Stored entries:
* * * *

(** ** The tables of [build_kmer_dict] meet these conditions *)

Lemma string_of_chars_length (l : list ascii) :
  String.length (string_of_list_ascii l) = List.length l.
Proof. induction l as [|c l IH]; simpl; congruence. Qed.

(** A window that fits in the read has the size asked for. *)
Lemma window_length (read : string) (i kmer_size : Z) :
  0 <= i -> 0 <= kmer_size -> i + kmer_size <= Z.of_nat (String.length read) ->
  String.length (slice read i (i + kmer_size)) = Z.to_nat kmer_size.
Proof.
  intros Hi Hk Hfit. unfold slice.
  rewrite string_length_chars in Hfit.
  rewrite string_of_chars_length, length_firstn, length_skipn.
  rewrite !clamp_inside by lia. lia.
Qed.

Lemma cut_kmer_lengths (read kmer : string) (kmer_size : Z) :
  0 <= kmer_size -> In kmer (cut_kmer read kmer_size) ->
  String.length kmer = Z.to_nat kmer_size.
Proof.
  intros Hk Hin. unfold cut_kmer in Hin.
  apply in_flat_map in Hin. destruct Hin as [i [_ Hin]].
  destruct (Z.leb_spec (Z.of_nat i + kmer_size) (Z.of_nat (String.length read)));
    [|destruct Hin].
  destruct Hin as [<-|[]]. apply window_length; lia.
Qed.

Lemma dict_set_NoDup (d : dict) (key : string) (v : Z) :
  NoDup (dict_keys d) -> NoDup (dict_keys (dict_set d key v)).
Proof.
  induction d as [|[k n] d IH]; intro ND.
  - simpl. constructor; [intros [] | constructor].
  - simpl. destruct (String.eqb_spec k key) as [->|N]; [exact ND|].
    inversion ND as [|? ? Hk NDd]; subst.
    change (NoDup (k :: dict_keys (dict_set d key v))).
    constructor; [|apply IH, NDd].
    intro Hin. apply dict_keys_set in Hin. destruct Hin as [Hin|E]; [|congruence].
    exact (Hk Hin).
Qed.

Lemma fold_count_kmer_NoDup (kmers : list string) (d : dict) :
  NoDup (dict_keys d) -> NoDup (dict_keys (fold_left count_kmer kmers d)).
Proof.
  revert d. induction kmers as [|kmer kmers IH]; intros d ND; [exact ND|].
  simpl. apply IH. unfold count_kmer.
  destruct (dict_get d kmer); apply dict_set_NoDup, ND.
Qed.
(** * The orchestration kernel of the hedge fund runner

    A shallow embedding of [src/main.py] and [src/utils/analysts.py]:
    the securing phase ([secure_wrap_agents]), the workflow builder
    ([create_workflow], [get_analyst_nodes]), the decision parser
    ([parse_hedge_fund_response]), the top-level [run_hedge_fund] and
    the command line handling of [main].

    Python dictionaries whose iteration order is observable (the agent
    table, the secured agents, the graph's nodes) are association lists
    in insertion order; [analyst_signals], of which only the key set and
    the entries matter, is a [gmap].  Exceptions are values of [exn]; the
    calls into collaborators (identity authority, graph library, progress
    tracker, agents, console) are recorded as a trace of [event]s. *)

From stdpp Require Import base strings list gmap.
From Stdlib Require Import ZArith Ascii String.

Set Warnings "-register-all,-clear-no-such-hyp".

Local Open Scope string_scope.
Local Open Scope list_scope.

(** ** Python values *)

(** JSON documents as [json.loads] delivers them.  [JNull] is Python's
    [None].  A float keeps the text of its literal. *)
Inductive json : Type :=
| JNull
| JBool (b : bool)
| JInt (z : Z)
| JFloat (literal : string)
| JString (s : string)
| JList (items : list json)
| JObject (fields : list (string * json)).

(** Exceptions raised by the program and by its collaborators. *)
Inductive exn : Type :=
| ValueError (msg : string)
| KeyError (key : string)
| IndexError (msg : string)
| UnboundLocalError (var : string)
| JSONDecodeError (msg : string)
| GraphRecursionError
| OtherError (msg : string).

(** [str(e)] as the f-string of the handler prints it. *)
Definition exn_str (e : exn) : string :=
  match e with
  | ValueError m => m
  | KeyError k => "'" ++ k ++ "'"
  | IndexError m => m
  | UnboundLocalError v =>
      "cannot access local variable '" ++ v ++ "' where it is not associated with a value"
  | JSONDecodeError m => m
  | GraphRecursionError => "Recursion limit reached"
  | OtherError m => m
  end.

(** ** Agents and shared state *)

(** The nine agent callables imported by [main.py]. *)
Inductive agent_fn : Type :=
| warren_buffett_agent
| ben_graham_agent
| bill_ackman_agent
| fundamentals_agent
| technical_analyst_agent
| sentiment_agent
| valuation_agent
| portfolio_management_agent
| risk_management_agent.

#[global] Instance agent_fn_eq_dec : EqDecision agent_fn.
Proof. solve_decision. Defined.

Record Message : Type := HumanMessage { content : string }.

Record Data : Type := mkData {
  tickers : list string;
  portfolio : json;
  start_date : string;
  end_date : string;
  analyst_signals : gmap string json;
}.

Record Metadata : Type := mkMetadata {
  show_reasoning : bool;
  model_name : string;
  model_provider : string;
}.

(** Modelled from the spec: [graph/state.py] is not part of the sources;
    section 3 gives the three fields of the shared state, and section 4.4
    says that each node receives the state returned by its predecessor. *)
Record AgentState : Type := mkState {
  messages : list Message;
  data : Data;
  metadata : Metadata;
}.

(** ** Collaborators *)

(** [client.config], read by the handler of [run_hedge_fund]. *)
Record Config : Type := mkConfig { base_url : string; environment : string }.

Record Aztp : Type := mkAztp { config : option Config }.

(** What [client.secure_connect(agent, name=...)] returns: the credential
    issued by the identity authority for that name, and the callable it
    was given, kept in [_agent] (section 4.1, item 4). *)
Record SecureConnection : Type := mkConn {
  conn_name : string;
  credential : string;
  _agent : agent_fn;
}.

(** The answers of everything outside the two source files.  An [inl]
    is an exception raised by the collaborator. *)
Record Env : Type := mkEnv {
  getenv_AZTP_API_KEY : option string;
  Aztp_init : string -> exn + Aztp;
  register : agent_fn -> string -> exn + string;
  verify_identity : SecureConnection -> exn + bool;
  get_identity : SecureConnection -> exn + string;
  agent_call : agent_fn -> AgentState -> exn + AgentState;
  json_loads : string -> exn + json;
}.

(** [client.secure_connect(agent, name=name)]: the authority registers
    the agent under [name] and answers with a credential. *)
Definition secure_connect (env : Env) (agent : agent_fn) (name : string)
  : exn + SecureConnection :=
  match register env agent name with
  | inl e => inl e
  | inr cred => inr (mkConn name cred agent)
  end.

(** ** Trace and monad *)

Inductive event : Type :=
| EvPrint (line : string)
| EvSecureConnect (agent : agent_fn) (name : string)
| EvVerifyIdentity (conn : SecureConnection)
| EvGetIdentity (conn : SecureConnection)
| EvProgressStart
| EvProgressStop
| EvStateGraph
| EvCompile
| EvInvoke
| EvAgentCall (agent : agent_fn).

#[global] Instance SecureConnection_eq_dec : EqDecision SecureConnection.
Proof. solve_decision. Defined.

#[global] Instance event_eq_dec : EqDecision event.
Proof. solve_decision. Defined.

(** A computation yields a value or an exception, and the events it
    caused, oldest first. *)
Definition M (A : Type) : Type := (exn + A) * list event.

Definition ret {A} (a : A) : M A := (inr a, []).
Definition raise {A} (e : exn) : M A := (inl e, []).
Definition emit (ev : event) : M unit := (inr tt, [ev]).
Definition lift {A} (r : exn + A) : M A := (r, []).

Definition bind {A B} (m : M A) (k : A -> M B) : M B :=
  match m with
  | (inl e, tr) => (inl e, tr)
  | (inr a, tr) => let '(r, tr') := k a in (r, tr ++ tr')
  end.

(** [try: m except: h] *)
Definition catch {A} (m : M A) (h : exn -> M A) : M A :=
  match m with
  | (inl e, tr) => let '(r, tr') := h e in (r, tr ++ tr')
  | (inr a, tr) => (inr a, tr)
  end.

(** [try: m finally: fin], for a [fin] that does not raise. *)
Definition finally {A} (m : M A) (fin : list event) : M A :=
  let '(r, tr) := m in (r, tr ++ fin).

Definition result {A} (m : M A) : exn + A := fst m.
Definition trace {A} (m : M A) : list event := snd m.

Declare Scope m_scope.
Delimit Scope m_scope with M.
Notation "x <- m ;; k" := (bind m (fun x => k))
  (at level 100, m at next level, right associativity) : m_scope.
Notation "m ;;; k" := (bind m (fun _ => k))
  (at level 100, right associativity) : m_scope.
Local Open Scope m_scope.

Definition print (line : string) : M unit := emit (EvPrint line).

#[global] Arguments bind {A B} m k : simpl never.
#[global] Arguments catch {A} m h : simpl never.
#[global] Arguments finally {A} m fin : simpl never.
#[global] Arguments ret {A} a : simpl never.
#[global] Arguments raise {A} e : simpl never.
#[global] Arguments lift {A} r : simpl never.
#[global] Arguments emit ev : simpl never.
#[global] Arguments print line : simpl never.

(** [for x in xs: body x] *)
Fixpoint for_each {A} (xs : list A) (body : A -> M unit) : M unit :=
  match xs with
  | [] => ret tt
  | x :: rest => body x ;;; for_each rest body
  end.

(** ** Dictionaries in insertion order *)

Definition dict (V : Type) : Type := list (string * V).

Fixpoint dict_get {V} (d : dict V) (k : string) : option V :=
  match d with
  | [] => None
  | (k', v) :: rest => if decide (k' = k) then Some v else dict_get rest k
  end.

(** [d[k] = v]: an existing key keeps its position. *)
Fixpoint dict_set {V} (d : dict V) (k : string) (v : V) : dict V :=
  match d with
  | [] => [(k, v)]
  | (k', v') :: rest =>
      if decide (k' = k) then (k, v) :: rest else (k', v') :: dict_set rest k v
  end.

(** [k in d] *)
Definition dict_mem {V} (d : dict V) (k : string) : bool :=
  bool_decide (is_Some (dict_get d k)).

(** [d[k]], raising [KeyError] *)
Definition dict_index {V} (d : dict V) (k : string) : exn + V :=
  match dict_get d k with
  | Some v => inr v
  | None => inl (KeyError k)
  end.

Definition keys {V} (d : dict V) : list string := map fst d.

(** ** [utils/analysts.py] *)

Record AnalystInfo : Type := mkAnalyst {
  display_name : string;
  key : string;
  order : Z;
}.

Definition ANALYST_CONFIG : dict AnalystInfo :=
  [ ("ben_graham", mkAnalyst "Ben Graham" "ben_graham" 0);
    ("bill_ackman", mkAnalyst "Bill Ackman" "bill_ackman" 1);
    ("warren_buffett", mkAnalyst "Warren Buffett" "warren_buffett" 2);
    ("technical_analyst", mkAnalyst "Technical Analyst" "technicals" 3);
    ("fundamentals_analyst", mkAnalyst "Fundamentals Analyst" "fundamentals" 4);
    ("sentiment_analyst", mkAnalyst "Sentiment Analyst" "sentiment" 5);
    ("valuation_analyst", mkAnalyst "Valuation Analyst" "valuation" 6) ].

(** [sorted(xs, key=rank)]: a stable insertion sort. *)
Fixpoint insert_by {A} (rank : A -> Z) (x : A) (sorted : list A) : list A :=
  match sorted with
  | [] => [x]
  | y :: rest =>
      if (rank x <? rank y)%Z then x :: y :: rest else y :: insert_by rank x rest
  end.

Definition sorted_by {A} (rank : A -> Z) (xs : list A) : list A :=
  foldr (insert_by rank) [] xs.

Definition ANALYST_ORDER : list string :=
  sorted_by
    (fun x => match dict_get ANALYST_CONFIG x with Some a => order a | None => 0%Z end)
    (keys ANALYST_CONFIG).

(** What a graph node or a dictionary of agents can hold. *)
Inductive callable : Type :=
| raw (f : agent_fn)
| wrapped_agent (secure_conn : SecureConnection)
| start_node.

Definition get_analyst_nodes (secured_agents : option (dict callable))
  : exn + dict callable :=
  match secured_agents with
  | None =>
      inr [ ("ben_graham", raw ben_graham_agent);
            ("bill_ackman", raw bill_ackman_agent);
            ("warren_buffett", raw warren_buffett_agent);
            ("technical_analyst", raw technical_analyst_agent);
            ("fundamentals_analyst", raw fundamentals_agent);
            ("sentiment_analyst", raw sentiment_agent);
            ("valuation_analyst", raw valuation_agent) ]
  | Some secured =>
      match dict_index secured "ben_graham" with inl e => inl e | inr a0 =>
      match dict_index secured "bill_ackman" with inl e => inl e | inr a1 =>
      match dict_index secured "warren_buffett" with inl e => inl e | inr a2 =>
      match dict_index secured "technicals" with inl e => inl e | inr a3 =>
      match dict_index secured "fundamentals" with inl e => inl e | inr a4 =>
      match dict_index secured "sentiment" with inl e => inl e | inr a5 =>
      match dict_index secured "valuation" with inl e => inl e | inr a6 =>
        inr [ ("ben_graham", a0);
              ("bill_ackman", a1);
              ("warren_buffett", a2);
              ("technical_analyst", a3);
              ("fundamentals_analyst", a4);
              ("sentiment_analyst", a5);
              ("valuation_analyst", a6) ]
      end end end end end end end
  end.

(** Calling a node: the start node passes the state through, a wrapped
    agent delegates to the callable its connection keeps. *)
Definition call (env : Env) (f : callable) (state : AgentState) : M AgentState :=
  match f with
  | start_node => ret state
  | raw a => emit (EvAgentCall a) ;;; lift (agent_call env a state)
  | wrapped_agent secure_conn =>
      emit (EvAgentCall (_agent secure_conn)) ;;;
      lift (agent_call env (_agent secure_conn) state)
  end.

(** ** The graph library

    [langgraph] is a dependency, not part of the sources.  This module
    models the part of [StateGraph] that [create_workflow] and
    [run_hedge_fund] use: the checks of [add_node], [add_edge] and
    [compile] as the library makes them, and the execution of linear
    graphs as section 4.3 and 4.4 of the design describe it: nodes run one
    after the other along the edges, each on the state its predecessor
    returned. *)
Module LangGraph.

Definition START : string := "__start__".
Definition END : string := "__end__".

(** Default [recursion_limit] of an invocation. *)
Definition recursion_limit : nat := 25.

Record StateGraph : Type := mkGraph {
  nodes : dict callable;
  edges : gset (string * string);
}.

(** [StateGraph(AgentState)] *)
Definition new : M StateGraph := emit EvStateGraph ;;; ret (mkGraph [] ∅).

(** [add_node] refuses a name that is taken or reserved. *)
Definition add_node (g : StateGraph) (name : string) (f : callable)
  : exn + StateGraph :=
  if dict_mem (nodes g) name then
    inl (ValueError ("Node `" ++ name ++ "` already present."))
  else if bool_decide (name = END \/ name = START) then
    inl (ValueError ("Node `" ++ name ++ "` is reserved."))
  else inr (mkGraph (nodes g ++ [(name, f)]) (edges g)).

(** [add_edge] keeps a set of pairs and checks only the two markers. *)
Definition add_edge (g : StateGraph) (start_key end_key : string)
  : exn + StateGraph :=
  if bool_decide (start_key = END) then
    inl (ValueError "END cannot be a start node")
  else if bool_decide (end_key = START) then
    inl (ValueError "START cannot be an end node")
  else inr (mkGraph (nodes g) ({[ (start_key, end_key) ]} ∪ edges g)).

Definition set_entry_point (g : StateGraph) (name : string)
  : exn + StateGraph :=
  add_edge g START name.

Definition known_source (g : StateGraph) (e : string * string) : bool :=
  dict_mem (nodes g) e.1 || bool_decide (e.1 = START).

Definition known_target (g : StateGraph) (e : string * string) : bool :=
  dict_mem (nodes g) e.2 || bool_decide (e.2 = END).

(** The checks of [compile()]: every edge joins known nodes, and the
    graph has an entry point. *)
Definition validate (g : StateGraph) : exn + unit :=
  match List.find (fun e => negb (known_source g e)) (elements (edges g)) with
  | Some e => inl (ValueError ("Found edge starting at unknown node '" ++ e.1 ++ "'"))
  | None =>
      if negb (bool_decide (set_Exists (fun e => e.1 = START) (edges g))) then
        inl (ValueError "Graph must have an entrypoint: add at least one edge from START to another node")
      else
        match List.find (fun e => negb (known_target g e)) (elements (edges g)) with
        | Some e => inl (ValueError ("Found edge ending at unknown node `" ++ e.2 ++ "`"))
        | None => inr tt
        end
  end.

* * * *

Repeat word for word the lines above that run from the line containing "induction d as [|[k n] d IH]; intro ND." through the line containing "revert d. induction", both ends included, and nothing else.

  induction d as [|[k n] d IH]; intro ND.
  - simpl. constructor; [intros [] | constructor].
  - simpl. destruct (String.eqb_spec k key) as [->|N]; [exact ND|].
    inversion ND as [|? ? Hk NDd]; subst.
    change (NoDup (k :: dict_keys (dict_set d key v))).
    constructor; [|apply IH, NDd].
    intro Hin. apply dict_keys_set in Hin. destruct Hin as [Hin|E]; [|congruence].
    exact (Hk Hin).
Qed.

Lemma fold_count_kmer_NoDup (kmers : list string) (d : dict) :
  NoDup (dict_keys d) -> NoDup (dict_keys (fold_left count_kmer kmers d)).
Proof.
  revert d. induction kmers as [|kmer kmers IH]; intros d ND; [exact ND|].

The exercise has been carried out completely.